[Try it]: Using the records that appear below, write out exactly the lines from the one with "From S2P Require Import Prelude Params." through the one with "if old <=? new then grow old (words h)", keeping both end lines.

[Exercise data]:
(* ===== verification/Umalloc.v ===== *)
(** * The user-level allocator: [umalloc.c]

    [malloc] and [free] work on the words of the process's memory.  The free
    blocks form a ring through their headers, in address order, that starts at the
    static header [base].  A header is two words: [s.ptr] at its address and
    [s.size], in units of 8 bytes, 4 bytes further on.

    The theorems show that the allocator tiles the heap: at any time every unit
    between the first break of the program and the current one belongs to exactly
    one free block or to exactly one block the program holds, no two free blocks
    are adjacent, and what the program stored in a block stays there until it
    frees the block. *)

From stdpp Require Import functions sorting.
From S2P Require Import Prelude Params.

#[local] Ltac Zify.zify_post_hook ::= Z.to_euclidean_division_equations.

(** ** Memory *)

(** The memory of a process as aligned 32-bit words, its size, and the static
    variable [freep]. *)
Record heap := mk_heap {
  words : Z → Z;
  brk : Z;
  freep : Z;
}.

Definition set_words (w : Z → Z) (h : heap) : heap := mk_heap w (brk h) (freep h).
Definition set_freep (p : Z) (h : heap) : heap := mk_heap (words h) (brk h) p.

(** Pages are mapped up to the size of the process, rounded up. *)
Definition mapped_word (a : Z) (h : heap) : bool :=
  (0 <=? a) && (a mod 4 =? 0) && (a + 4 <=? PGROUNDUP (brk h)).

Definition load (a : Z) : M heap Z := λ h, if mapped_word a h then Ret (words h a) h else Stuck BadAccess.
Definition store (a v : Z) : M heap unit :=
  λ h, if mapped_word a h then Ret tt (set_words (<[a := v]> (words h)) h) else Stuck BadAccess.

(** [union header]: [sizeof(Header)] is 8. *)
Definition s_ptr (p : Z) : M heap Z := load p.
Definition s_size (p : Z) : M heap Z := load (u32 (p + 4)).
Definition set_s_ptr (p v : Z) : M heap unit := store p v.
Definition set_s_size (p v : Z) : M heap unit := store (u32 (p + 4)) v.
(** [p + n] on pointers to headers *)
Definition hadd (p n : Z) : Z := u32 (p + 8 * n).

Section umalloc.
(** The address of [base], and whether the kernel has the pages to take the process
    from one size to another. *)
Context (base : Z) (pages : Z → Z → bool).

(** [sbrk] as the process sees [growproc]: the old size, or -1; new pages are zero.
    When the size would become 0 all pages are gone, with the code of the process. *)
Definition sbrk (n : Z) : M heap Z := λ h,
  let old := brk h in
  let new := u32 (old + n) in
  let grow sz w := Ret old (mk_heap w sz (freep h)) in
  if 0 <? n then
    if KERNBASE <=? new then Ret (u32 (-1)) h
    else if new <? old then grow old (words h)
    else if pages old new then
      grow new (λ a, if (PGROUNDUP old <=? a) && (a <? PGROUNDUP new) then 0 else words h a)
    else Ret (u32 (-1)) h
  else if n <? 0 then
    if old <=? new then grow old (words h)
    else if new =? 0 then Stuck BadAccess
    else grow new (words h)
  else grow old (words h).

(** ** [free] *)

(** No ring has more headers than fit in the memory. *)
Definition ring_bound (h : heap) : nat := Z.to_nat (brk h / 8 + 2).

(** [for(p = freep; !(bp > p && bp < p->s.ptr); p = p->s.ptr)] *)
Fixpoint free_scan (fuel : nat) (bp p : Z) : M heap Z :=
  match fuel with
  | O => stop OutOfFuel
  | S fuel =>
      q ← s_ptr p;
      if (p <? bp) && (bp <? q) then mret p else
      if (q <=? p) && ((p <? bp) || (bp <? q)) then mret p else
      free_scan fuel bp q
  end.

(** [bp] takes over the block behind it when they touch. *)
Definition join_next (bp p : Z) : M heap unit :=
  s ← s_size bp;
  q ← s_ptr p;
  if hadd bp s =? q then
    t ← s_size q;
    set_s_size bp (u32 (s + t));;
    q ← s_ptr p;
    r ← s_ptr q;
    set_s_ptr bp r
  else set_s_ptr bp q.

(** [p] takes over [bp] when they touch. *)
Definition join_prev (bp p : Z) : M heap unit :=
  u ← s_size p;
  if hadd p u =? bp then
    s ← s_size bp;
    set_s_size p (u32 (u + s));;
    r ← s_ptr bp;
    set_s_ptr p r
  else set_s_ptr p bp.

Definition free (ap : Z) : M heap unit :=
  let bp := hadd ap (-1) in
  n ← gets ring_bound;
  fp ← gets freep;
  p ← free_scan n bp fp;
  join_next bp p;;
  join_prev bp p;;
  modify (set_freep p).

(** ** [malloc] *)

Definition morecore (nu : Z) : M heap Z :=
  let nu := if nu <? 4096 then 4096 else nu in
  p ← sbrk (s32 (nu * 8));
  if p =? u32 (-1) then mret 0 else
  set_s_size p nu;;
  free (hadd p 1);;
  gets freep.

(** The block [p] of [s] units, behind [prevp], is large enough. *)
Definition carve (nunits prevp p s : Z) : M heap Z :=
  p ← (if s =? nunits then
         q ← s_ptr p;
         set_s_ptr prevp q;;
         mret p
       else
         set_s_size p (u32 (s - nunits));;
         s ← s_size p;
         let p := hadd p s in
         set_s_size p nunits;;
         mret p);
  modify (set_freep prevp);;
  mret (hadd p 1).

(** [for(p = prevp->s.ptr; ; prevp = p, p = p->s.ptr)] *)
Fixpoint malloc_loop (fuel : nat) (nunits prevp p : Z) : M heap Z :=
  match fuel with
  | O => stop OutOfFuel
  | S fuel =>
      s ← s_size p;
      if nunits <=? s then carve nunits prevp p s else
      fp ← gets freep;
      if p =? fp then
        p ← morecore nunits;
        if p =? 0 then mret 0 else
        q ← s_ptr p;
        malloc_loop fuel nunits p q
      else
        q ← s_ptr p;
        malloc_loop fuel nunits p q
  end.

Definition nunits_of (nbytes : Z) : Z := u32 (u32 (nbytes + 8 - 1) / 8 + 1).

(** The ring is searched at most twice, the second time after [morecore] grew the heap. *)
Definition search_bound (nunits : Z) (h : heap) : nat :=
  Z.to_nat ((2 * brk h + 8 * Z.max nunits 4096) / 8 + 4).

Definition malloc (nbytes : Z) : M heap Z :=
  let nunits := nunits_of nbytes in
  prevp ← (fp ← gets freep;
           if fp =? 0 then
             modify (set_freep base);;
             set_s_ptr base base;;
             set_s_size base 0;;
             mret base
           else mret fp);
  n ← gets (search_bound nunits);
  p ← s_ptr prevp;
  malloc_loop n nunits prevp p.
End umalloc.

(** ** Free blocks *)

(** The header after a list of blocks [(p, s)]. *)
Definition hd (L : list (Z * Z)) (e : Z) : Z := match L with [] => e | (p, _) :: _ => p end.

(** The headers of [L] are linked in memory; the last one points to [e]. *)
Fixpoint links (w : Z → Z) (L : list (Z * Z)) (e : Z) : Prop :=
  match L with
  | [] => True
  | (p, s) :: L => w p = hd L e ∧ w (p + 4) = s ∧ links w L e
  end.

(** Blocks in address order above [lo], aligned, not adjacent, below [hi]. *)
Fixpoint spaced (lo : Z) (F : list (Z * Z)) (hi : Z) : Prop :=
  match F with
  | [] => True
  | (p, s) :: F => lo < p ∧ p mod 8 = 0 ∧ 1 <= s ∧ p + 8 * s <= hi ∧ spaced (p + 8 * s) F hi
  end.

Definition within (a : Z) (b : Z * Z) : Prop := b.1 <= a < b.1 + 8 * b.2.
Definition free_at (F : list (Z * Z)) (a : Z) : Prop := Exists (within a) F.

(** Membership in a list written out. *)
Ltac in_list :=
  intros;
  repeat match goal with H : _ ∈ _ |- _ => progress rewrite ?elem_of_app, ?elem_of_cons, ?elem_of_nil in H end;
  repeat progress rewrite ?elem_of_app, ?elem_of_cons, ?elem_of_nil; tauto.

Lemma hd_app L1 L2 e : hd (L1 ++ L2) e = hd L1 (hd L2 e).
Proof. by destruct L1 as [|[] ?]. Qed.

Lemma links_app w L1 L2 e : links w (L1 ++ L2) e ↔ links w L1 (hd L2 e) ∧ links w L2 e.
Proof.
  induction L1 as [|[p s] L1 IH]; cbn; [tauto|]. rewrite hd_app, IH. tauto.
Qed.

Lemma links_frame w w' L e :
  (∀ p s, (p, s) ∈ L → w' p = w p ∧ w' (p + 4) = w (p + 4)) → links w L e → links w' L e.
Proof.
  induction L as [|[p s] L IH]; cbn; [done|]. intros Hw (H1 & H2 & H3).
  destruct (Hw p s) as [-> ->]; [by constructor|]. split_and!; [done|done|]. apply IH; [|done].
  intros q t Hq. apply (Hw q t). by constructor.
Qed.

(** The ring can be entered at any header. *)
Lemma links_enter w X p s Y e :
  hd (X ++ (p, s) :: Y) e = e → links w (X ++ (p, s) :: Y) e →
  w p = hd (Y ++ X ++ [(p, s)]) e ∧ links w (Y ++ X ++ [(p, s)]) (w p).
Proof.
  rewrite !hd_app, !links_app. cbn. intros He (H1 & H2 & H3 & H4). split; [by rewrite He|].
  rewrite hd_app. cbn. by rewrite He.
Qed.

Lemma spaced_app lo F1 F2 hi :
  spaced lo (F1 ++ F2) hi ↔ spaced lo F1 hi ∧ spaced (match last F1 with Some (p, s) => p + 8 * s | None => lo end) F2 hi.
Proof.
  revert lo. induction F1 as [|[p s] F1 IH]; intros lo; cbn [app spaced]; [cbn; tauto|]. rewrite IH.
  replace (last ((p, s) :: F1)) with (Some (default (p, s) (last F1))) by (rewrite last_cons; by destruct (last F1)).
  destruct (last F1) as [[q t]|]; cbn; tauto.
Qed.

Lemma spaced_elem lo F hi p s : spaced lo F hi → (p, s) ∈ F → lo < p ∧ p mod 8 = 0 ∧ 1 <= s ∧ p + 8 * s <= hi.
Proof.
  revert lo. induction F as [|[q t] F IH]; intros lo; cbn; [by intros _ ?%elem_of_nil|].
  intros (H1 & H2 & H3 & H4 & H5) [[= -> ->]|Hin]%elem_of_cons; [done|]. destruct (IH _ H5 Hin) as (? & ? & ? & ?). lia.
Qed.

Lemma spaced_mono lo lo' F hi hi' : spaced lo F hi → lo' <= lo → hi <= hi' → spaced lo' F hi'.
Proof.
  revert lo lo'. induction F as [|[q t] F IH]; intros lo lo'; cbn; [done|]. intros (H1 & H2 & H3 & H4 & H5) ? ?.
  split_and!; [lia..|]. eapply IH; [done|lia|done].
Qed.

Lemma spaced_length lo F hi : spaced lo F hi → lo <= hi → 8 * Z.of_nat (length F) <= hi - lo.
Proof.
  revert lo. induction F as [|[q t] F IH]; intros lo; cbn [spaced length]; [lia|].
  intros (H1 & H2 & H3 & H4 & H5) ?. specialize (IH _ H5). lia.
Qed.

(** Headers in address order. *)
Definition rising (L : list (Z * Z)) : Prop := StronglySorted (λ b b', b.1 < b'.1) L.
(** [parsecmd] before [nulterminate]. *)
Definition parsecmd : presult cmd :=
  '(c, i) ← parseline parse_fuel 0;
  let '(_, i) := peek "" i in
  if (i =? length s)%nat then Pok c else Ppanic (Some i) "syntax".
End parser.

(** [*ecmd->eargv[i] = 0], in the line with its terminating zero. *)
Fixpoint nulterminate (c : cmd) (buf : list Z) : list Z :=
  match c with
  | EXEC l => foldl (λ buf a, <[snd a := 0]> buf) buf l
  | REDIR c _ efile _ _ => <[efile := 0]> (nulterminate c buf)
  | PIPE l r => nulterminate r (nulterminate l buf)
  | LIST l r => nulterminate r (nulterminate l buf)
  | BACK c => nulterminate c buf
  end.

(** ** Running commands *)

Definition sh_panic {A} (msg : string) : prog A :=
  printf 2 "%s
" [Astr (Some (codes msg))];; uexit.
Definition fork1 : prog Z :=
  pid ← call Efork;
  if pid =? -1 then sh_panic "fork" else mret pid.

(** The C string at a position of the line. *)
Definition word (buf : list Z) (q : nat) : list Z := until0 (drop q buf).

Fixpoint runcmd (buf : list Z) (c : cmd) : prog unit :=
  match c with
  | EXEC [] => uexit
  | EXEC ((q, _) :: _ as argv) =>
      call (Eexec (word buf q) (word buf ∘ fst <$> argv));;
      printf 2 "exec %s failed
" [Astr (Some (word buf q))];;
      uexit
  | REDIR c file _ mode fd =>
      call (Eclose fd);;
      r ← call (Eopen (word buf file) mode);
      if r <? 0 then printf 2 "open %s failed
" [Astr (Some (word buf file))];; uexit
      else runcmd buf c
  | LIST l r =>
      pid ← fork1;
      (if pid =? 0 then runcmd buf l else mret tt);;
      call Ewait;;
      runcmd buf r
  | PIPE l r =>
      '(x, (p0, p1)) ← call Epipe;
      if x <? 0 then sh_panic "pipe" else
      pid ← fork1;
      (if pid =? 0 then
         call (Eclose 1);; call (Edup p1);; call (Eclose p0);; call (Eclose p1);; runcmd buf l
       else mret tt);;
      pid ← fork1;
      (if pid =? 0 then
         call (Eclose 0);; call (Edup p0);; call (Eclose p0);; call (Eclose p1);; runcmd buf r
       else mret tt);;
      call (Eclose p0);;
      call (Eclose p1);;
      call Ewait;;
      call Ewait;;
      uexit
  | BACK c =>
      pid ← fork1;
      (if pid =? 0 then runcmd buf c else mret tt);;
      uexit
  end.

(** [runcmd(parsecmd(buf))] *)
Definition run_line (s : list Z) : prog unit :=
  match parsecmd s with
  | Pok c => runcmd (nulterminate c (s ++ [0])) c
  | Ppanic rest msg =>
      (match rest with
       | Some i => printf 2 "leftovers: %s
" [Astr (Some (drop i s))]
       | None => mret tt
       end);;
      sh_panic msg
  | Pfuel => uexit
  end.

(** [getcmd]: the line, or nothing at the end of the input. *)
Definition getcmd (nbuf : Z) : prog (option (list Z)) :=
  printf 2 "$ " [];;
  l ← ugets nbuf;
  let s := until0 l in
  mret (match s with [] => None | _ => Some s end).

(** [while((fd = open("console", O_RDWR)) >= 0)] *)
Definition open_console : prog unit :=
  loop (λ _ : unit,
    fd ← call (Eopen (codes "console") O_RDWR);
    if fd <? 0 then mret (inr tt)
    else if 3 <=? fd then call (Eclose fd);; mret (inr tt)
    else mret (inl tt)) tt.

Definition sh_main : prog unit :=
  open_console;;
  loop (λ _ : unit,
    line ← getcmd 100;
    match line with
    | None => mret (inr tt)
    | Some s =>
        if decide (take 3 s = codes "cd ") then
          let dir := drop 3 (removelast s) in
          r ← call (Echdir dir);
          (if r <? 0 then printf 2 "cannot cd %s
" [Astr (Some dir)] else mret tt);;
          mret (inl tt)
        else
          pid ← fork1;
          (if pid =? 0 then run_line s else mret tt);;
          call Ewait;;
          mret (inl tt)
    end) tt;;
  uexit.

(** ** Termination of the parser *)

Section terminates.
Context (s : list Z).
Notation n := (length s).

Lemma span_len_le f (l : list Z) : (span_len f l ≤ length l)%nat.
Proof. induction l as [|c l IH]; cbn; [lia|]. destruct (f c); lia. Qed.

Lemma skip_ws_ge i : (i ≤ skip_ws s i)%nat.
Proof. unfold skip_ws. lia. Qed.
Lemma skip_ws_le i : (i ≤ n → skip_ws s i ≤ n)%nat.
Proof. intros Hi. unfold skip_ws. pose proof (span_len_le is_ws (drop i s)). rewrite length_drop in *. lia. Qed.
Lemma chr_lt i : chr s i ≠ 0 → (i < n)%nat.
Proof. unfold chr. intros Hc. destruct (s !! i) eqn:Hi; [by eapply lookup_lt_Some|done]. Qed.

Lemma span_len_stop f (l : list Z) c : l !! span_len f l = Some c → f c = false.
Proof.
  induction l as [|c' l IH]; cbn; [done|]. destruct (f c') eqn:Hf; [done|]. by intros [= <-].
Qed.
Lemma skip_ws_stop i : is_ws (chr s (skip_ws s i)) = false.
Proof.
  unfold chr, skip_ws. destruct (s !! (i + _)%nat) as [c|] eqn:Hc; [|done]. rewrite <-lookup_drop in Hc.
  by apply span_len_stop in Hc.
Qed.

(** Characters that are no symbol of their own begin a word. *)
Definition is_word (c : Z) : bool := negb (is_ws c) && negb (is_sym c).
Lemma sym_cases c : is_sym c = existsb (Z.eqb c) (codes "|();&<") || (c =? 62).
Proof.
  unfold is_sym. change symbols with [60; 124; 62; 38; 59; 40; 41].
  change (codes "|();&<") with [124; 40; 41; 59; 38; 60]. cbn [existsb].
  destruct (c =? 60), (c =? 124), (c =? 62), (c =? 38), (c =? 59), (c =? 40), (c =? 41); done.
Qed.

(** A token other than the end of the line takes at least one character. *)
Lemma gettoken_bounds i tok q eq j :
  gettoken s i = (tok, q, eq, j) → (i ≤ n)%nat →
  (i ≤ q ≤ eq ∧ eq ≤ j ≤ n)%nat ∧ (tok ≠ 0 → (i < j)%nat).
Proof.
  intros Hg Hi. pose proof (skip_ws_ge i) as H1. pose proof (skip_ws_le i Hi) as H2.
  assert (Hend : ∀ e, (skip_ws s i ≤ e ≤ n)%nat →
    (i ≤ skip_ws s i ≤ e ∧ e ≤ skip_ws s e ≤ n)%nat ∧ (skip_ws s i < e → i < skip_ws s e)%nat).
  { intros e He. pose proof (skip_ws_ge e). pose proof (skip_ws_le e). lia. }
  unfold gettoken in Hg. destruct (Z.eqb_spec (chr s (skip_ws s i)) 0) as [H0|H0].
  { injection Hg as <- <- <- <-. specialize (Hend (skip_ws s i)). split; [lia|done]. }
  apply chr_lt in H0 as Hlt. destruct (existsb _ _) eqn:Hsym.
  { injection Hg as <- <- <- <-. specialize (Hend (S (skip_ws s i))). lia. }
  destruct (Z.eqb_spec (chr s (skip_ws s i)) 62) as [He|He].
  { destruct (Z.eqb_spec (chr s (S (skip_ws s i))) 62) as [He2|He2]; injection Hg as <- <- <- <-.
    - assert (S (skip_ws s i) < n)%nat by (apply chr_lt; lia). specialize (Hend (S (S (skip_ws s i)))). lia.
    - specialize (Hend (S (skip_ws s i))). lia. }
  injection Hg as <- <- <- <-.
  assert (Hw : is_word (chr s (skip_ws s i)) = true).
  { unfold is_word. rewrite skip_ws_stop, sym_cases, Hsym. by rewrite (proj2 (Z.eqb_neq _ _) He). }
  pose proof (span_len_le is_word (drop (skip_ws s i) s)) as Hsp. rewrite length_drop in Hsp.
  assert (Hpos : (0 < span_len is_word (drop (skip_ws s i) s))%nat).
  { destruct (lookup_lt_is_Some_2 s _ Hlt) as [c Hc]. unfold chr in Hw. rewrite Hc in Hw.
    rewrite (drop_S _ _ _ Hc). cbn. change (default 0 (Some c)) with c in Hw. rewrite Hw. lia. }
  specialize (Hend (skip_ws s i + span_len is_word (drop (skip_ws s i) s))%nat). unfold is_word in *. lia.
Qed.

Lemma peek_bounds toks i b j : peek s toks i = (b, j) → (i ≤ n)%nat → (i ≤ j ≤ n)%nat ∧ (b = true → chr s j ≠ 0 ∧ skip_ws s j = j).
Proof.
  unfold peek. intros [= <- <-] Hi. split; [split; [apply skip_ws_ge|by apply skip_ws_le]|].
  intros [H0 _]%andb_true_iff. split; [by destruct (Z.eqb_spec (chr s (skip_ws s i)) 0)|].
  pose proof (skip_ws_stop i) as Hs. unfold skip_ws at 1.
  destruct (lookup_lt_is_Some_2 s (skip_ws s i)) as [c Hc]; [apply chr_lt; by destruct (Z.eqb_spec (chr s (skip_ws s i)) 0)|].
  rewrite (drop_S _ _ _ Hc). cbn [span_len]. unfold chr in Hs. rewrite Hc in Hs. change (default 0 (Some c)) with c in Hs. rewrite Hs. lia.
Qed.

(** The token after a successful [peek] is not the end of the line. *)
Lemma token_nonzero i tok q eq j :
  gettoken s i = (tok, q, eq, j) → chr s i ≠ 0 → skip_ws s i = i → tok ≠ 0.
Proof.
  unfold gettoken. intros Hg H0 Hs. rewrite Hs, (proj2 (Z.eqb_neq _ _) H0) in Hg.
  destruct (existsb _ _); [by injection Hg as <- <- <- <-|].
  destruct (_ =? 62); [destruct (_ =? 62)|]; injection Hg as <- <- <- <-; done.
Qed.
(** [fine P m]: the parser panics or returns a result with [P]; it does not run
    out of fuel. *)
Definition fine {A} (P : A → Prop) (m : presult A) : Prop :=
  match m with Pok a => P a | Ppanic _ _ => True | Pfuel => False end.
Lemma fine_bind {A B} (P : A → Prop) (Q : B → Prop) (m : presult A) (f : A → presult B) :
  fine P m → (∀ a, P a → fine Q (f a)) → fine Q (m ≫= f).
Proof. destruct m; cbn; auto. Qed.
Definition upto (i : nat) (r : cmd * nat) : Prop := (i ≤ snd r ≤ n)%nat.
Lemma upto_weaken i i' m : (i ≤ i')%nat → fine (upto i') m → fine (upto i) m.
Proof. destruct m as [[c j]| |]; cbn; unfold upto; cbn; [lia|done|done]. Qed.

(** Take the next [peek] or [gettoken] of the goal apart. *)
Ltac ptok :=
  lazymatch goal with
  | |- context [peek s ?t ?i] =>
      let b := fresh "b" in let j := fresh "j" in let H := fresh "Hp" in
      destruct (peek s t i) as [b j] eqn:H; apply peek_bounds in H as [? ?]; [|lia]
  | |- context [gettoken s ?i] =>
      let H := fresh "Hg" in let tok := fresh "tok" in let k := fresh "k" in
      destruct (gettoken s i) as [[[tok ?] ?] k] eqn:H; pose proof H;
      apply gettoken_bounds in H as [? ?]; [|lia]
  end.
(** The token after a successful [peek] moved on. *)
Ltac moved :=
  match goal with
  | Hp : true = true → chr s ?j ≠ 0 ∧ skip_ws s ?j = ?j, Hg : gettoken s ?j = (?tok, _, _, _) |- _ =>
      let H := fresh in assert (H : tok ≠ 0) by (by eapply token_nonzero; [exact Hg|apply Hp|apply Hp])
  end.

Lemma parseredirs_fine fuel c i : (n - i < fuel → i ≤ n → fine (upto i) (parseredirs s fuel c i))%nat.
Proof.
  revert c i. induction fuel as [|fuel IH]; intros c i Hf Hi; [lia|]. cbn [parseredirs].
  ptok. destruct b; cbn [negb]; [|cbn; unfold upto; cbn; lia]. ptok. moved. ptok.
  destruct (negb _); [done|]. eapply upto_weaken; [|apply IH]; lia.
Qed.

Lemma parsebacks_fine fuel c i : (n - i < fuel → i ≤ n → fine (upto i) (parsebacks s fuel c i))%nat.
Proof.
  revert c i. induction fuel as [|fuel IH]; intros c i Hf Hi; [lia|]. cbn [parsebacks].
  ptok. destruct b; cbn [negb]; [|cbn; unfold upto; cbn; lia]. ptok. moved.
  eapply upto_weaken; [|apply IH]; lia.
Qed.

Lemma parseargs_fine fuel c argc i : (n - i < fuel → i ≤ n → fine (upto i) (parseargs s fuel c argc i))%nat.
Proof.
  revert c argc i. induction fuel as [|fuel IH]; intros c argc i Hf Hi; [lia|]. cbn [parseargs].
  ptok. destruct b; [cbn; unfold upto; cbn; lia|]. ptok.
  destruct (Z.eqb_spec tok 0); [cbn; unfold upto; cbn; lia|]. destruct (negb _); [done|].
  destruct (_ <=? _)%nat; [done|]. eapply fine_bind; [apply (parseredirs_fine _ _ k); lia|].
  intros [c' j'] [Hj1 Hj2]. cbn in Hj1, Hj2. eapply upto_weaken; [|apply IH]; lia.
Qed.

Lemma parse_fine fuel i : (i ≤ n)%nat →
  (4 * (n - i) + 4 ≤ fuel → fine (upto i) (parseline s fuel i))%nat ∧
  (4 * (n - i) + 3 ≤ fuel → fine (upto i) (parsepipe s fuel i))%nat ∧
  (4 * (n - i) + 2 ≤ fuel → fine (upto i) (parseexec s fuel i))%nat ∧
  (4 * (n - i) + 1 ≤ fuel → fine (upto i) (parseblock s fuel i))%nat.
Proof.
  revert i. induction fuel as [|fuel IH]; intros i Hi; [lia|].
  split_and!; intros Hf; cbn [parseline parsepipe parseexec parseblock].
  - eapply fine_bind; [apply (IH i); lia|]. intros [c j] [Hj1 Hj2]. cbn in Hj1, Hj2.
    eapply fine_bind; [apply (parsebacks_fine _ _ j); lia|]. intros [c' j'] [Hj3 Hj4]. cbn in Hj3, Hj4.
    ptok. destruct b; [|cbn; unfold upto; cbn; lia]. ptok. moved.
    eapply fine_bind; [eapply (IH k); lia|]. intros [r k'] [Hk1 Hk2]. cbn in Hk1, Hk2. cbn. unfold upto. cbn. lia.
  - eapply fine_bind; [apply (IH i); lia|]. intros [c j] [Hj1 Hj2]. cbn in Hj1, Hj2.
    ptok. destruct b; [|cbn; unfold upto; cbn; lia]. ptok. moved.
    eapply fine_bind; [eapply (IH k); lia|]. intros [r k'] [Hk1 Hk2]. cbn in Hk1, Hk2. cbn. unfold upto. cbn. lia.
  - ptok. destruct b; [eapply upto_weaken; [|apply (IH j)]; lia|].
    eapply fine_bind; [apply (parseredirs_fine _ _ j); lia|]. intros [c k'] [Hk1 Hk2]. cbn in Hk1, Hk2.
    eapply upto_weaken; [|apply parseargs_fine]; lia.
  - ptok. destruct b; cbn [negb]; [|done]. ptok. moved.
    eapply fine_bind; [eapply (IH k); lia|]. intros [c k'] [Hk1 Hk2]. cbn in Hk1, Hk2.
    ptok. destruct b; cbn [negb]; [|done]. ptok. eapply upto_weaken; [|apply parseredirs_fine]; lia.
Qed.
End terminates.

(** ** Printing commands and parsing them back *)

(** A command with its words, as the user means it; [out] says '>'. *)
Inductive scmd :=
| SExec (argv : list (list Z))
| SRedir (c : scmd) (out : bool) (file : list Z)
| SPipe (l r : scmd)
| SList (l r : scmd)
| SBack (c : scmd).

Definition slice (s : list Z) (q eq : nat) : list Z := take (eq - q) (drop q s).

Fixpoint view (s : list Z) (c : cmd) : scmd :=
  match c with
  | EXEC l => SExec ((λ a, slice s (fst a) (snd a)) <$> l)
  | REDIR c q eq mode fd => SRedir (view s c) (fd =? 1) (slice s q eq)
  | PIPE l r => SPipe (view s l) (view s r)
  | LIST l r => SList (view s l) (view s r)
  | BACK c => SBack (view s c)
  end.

[Exercise response]:
From S2P Require Import Prelude Params.

#[local] Ltac Zify.zify_post_hook ::= Z.to_euclidean_division_equations.

(** ** Memory *)

(** The memory of a process as aligned 32-bit words, its size, and the static
    variable [freep]. *)
Record heap := mk_heap {
  words : Z → Z;
  brk : Z;
  freep : Z;
}.

Definition set_words (w : Z → Z) (h : heap) : heap := mk_heap w (brk h) (freep h).
Definition set_freep (p : Z) (h : heap) : heap := mk_heap (words h) (brk h) p.

(** Pages are mapped up to the size of the process, rounded up. *)
Definition mapped_word (a : Z) (h : heap) : bool :=
  (0 <=? a) && (a mod 4 =? 0) && (a + 4 <=? PGROUNDUP (brk h)).

Definition load (a : Z) : M heap Z := λ h, if mapped_word a h then Ret (words h a) h else Stuck BadAccess.
Definition store (a v : Z) : M heap unit :=
  λ h, if mapped_word a h then Ret tt (set_words (<[a := v]> (words h)) h) else Stuck BadAccess.

(** [union header]: [sizeof(Header)] is 8. *)
Definition s_ptr (p : Z) : M heap Z := load p.
Definition s_size (p : Z) : M heap Z := load (u32 (p + 4)).
Definition set_s_ptr (p v : Z) : M heap unit := store p v.
Definition set_s_size (p v : Z) : M heap unit := store (u32 (p + 4)) v.
(** [p + n] on pointers to headers *)
Definition hadd (p n : Z) : Z := u32 (p + 8 * n).

Section umalloc.
(** The address of [base], and whether the kernel has the pages to take the process
    from one size to another. *)
Context (base : Z) (pages : Z → Z → bool).

(** [sbrk] as the process sees [growproc]: the old size, or -1; new pages are zero.
    When the size would become 0 all pages are gone, with the code of the process. *)
Definition sbrk (n : Z) : M heap Z := λ h,
  let old := brk h in
  let new := u32 (old + n) in
  let grow sz w := Ret old (mk_heap w sz (freep h)) in
  if 0 <? n then
    if KERNBASE <=? new then Ret (u32 (-1)) h
    else if new <? old then grow old (words h)
    else if pages old new then
      grow new (λ a, if (PGROUNDUP old <=? a) && (a <? PGROUNDUP new) then 0 else words h a)
    else Ret (u32 (-1)) h
  else if n <? 0 then
    if old <=? new then grow old (words h)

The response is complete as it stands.